# PROBLEM
Would you copy only the lines below, beginning with the one that contains "Definition to_int (z" and running through the last entry line?

Collected data entries:
■ ■ ■
(** * Verified model of the instructional ADT library (src/adts)

  Shallow embedding of the C++ containers: array stack, linked stack,
  linked queue, doubly-linked list, singly-linked list with a sentinel,
  reference-counted shared binary tree (manual and [std::shared_ptr]
  variants), open hash map and unbalanced search-tree map and set,
  followed by the properties the specification states about them and by
  further properties of the code. *)

From Stdlib Require Import ZArith Lia Ascii.
From Stdlib Require Import Floats.SpecFloat.
From stdpp Require Import gmap list fin_maps sorting strings.

Local Open Scope Z_scope.

(** ** Exceptions.h *)

Inductive Exception : Type :=
| EmptyStackException
| FullStackException
| EmptyQueueException
| EmptyDequeException
| EmptyListException
| InvalidAccessException
| EmptyTreeException
| BadKeyException.

(** The result of one call: a normal return, a thrown exception,
  [Abort] when the call trips an [assert] or dereferences a pointer that
  is null or no longer allocated (undefined behaviour in C++), and
  [OutOfFuel] when a recursion or loop of the model was cut off before
  the call finished. *)
Inductive outcome (A : Type) : Type :=
| Return (a : A)
| Throw (e : Exception)
| Abort
| OutOfFuel.
Arguments Return {A} a.
Arguments Throw {A} e.
Arguments Abort {A}.
Arguments OutOfFuel {A}.

Definition obind {A B} (m : outcome A) (f : A -> outcome B) : outcome B :=
match m with
| Return a => f a
| Throw e => Throw e
| Abort => Abort
| OutOfFuel => OutOfFuel
end.

(** Calls that may change a state [S]. *)
Definition sbind {S A B} (m : S -> outcome A * S) (f : A -> S -> outcome B * S)
  : S -> outcome B * S :=
fun s =>
  match m s with
  | (Return a, s') => f a s'
  | (Throw e, s') => (Throw e, s')
  | (Abort, s') => (Abort, s')
  | (OutOfFuel, s') => (OutOfFuel, s')
  end.

Definition sret {S A} (a : A) : S -> outcome A * S := fun s => (Return a, s).

Notation "'let?' x ':=' m 'in' k" := (obind m (fun x => k))
(at level 10, x pattern, m at level 100, k at level 200).
Notation "'let*' x ':=' m 'in' k" := (sbind m (fun x => k))
(at level 10, x pattern, m at level 100, k at level 200).

(** [unsigned int] arithmetic wraps modulo [2^32]. *)
Definition wrap32 (z : Z) : Z := z mod 2 ^ 32.

(** Conversion of an [unsigned int] value to [int]. *)
Definition to_int (z : Z) : Z := if z <? 2 ^ 31 then z else z - 2 ^ 32.

(** The largest value of an [int].  Counters declared [int] ([_refs] of a
    tree node, [_size] of TreeMap and Queue) are kept as the numbers they
    count; the statements about them bound the calls or the counts so that
    the counter stays at or below [INT_MAX], and say so. *)
Definition INT_MAX : Z := 2 ^ 31 - 1.

(** ** Dynamic memory

  Nodes created with [new] live in a store indexed by addresses.  The
  allocator hands out addresses in increasing order and never reuses
  one; [delete] removes the cell. *)
Module Mem.
Record heap (N : Type) : Type := Heap { cells : gmap positive N; brk : positive }.
Arguments Heap {N} cells brk.
Arguments cells {N} h.
Arguments brk {N} h.

Definition empty {N} : heap N := Heap ∅ 1%positive.

Definition alloc {N} (n : N) (h : heap N) : positive * heap N :=
  (brk h, Heap (<[brk h := n]> (cells h)) (Pos.succ (brk h))).

Definition read {N} (p : positive) (h : heap N) : option N := cells h !! p.

Definition write {N} (p : positive) (n : N) (h : heap N) : heap N :=
  Heap (<[p := n]> (cells h)) (brk h).

Definition dealloc {N} (p : positive) (h : heap N) : heap N :=
  Heap (delete p (cells h)) (brk h).
End Mem.

(** ** Linked sequences of nodes (vocabulary of the properties)

  A container that links nodes owns a store of its own.  [cells] lists
  the nodes of a chain in order, each with its address. *)
Module Linked.
Section Linked.
Context {N T : Type} (elem : N -> T) (next : N -> option positive).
■ ■ ■
# REPLY TO THE EXERCISE
Definition to_int (z : Z) : Z := if z <? 2 ^ 31 then z else z - 2 ^ 32.

(** The largest value of an [int].  Counters declared [int] ([_refs] of a
    tree node, [_size] of TreeMap and Queue) are kept as the numbers they
    count; the statements about them bound the calls or the counts so that
    the counter stays at or below [INT_MAX], and say so. *)
Definition INT_MAX : Z := 2 ^ 31 - 1.

(** ** Dynamic memory

  Nodes created with [new] live in a store indexed by addresses.  The
  allocator hands out addresses in increasing order and never reuses
  one; [delete] removes the cell. *)
Module Mem.
Record heap (N : Type) : Type := Heap { cells : gmap positive N; brk : positive }.
Arguments Heap {N} cells brk.
Arguments cells {N} h.
Arguments brk {N} h.

Definition empty {N} : heap N := Heap ∅ 1%positive.

Definition alloc {N} (n : N) (h : heap N) : positive * heap N :=
  (brk h, Heap (<[brk h := n]> (cells h)) (Pos.succ (brk h))).

Definition read {N} (p : positive) (h : heap N) : option N := cells h !! p.

Definition write {N} (p : positive) (n : N) (h : heap N) : heap N :=
  Heap (<[p := n]> (cells h)) (brk h).

Definition dealloc {N} (p : positive) (h : heap N) : heap N :=
  Heap (delete p (cells h)) (brk h).
End Mem.

(** ** Linked sequences of nodes (vocabulary of the properties)

  A container that links nodes owns a store of its own.  [cells] lists
  the nodes of a chain in order, each with its address. *)
Module Linked.
Section Linked.
Context {N T : Type} (elem : N -> T) (next : N -> option positive).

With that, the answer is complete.